Definition Schedule_TakeDelivery (hook : TimerHook) (s : TimerSchedule) : TimerToken * TimerSchedule :=
  let slot := slot_at s hook in
  (sl_queued_token slot, set_slot hook (slot <| sl_queued_token := token_init |>) s).

(** ** Generations *)

Definition generation_ok (g : Z) : Prop := 1 <= g <= 2 ^ 32 - 1.

(** The [k]-th generation after [g], in the cycle [1 .. 2^32 - 1]. *)
Definition generation_after (g k : Z) : Z := (g - 1 + k) mod (2 ^ 32 - 1) + 1.

Lemma NextGeneration_spec c :
  generation_ok (m_next_generation c) ->
  NextGeneration c
  = (m_next_generation c, c <| m_next_generation := generation_after (m_next_generation c) 1 |>).
Proof.
  unfold generation_ok. intros Hg. unfold NextGeneration. cbn [NextGeneration_loop].
  rewrite (proj2 (Z.eqb_neq (m_next_generation c) 0)) by lia. f_equal.
  destruct c as [hooks g]. unfold upd. simpl in *. unfold generation_after, wrap.
  replace (g - 1 + 1) with g by lia.
  destruct (Z.eq_dec g (2 ^ 32 - 1)) as [->|]; [done|].
  rewrite !Z.mod_small by lia. rewrite (proj2 (Z.eqb_neq (g + 1) 0)) by lia. done.
Qed.

Lemma generation_after_ok g k : generation_ok (generation_after g k).
Proof. unfold generation_ok, generation_after. pose proof (Z.mod_pos_bound (g - 1 + k) (2 ^ 32 - 1)). lia. Qed.

Lemma generation_after_add g k : generation_after (generation_after g k) 1 = generation_after g (k + 1).
Proof.
  unfold generation_after. f_equal.
  replace ((g - 1 + k) mod (2 ^ 32 - 1) + 1 - 1 + 1) with ((g - 1 + k) mod (2 ^ 32 - 1) + 1) by lia.
  rewrite Zplus_mod_idemp_l. f_equal. lia.
Qed.
(* ===== verification/Data.v ===== *)
(** * Transport data

    Models [wireguard/data.hpp] and [wireguard/data.cpp]: the padding of
    payloads, sealing a payload under a keypair, opening a received packet, and
    routing an incoming packet to the keypair its receiver index names.  A span
    the C++ writes through is passed in and returned; sizes are 64-bit. *)

From S2P Require Import Prelude Endian Messages Replay Platform Session Crypto Device.
Local Open Scope Z_scope.

(** ** Types *)

Inductive TransportDataError :=
  | TransportDataError_None
  | TransportDataError_InvalidArgument
  | TransportDataError_InvalidKeypair
  | TransportDataError_KeyExpired
  | TransportDataError_InsufficientCapacity
  | TransportDataError_InvalidPacket
  | TransportDataError_ReceiverIndexMismatch
  | TransportDataError_CounterExhausted
  | TransportDataError_ReplayRejected
  | TransportDataError_AuthenticationFailed.
#[export] Instance TransportDataError_eq_dec : EqDecision TransportDataError.
Proof. solve_decision. Defined.

Record TransportDataDecryptResult := mk_decrypt_result {
  dr_header : message_transport_data;
  dr_payload_size : nat
}.
Definition decrypt_result_init : TransportDataDecryptResult := mk_decrypt_result transport_data_init 0.

Record TransportDataCreateResult := mk_create_result {
  tc_error : TransportDataError;
  tc_packet_size : Z;
  tc_counter : Z
}.
Definition CreateFailure (error : TransportDataError) : TransportDataCreateResult :=
  mk_create_result error 0 0.

Record IncomingTransportDataResult := mk_incoming_result {
  in_slot : wg_index_slot;
  in_decrypt : TransportDataDecryptResult;
  in_promoted_next_keypair : bool
}.
Definition incoming_result_init : IncomingTransportDataResult :=
  mk_incoming_result wg_index_slot_None decrypt_result_init false.

(** ** Sizes *)

Definition TransportDataPaddingBlockSize : Z := 16.

Definition round_up (size : Z) : Z :=
  u64 (u64 (u64 (size + TransportDataPaddingBlockSize) - 1) / TransportDataPaddingBlockSize
       * TransportDataPaddingBlockSize).

Definition GetPaddedTransportPayloadSize (payload_size : Z) : Z :=
  if payload_size =? 0 then 0 else round_up payload_size.

(** The overload with an MTU. *)
Definition GetPaddedTransportPayloadSize_mtu (payload_size mtu : Z) : Z :=
  if (mtu =? 0) || (payload_size =? 0) then GetPaddedTransportPayloadSize payload_size
  else
    let last_unit := if mtu <? payload_size then payload_size mod mtu else payload_size in
    let padded_last_unit := round_up last_unit in
    u64 (u64 (payload_size + (if mtu <? padded_last_unit then mtu else padded_last_unit)) - last_unit).

Definition BuildTransportNonce (counter : Z) : bytes :=
  write_at (zeros ChaCha20NonceSize) 4 (StoreLe64 counter).

Section Data.
Context {P : Primitives}.

(** ** Sealing *)

(** The result, the output span, the keypair and the world afterwards. *)
Definition noise_create_transport_data_packet (output : bytes) (keypair : noise_keypair)
    (payload : bytes) (mtu : Z) (w : World)
    : TransportDataCreateResult * bytes * noise_keypair * World :=
  let payload_size := Z.of_nat (length payload) in
  if (2 ^ 64 - 1) - (TransportDataPaddingBlockSize - 1) <? payload_size then
    (CreateFailure TransportDataError_InsufficientCapacity, output, keypair, w)
  else
    let padded_payload_size := GetPaddedTransportPayloadSize_mtu payload_size mtu in
    let required_size := u64 (u64 (Z.of_nat TransportDataHeaderSize + padded_payload_size)
                              + Z.of_nat NoiseTagSize) in
    if (required_size <? padded_payload_size) || (Z.of_nat (length output) <? required_size) then
      (CreateFailure TransportDataError_InsufficientCapacity, output, keypair, w)
    else
      let '(now, w) := GetMonotonicTime w in
      let '(state, reserved, keypair) := keypair_ReserveSendCounterAt now keypair in
      match state with
      | KeypairSendState_Invalid =>
          (CreateFailure TransportDataError_InvalidKeypair, output, keypair, w)
      | KeypairSendState_Expired =>
          (CreateFailure TransportDataError_KeyExpired, output, keypair, w)
      | KeypairSendState_CounterExhausted =>
          (CreateFailure TransportDataError_CounterExhausted, output, keypair, w)
      | KeypairSendState_Ready =>
          let counter := default 0 reserved in
          let header := mk_transport_data (SetMessageType MessageType_TransportData)
                          (kp_remote_index keypair) counter in
          let '(error, head) := SerializeTransportDataHeader (take TransportDataHeaderSize output) header in
          let output := write_at output 0 head in
          if negb (bool_decide (error = ParseError_None)) then
            (CreateFailure TransportDataError_InvalidPacket, output, keypair, w)
          else
            let padded := Z.to_nat padded_payload_size in
            let output := write_at output TransportDataHeaderSize payload in
            let output := write_at output (TransportDataHeaderSize + length payload)
                            (zeros (padded - length payload)) in
            let ciphertext := subspan output TransportDataHeaderSize padded in
            match chacha20poly1305_encrypt (length ciphertext) ciphertext []
                    (key_bytes (kp_sending_key keypair)) (BuildTransportNonce counter) with
            | None => (CreateFailure TransportDataError_AuthenticationFailed, output, keypair, w)
            | Some (encrypted, tag) =>
                let output := write_at output TransportDataHeaderSize encrypted in
                let output := write_at output (TransportDataHeaderSize + padded) tag in
                (mk_create_result TransportDataError_None required_size counter, output, keypair, w)
            end
      end.

Definition noise_create_keepalive_packet (output : bytes) (keypair : noise_keypair) (w : World)
    : TransportDataCreateResult * bytes * noise_keypair * World :=
  noise_create_transport_data_packet output keypair [] 0 w.

(** ** Opening *)

Record Opened := mk_opened {
  op_error : TransportDataError;
  op_payload : bytes;
  op_result : TransportDataDecryptResult;
  op_keypair : noise_keypair;
  op_world : World
}.

Definition noise_consume_transport_data_packet (packet : bytes) (keypair : noise_keypair)
    (out_payload : bytes) (w : World) : Opened :=
  let fail error w := mk_opened error out_payload decrypt_result_init keypair w in
  if negb (keypair_IsValid keypair) then fail TransportDataError_InvalidKeypair w
  else
    let '(now, w) := GetMonotonicTime w in
    if negb (keypair_CanReceiveAt now keypair) then fail TransportDataError_KeyExpired w
    else
      let '(parsed, header) := ParseTransportDataHeader packet transport_data_init in
      if negb (pr_success parsed) || (length packet <? TransportDataHeaderSize + NoiseTagSize)%nat
      then fail TransportDataError_InvalidPacket w
      else if negb (td_receiver_index header =? kp_local_index keypair) then
        fail TransportDataError_ReceiverIndexMismatch w
      else if RejectAfterMessages <=? td_counter header then fail TransportDataError_CounterExhausted w
      else
        let payload_size := (length packet - TransportDataHeaderSize - NoiseTagSize)%nat in
        if (length out_payload <? payload_size)%nat then fail TransportDataError_InsufficientCapacity w
        else
          let '(fresh, candidate_replay_window) :=
            Window_TryAdvance (kp_receive_replay_window keypair) (td_counter header) in
          if negb fresh then fail TransportDataError_ReplayRejected w
          else
            let ciphertext := subspan packet TransportDataHeaderSize payload_size in
            let tag := subspan packet (TransportDataHeaderSize + payload_size) NoiseTagSize in
            match chacha20poly1305_decrypt payload_size ciphertext tag []
                    (key_bytes (kp_receiving_key keypair)) (BuildTransportNonce (td_counter header)) with
            | None =>
                mk_opened TransportDataError_AuthenticationFailed
                  (write_at out_payload 0 (zeros payload_size)) decrypt_result_init keypair w
            | Some plaintext =>
                mk_opened TransportDataError_None (write_at out_payload 0 plaintext)
                  (mk_decrypt_result header payload_size)
                  (keypair <| kp_receive_replay_window := candidate_replay_window |>) w
            end.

_REQUIRED WORK:_ From the line containing "Definition TransportDataPaddingBlockSize : Z" down to the line containing "Definition GetPaddedTransportPayloadSize_mtu (payload_size" in the material above, reproduce every line exactly, including the two end lines.

_WRITTEN RESPONSE:_
Definition TransportDataPaddingBlockSize : Z := 16.

Definition round_up (size : Z) : Z :=
  u64 (u64 (u64 (size + TransportDataPaddingBlockSize) - 1) / TransportDataPaddingBlockSize
       * TransportDataPaddingBlockSize).

Definition GetPaddedTransportPayloadSize (payload_size : Z) : Z :=
  if payload_size =? 0 then 0 else round_up payload_size.

(** The overload with an MTU. *)
Definition GetPaddedTransportPayloadSize_mtu (payload_size mtu : Z) : Z :=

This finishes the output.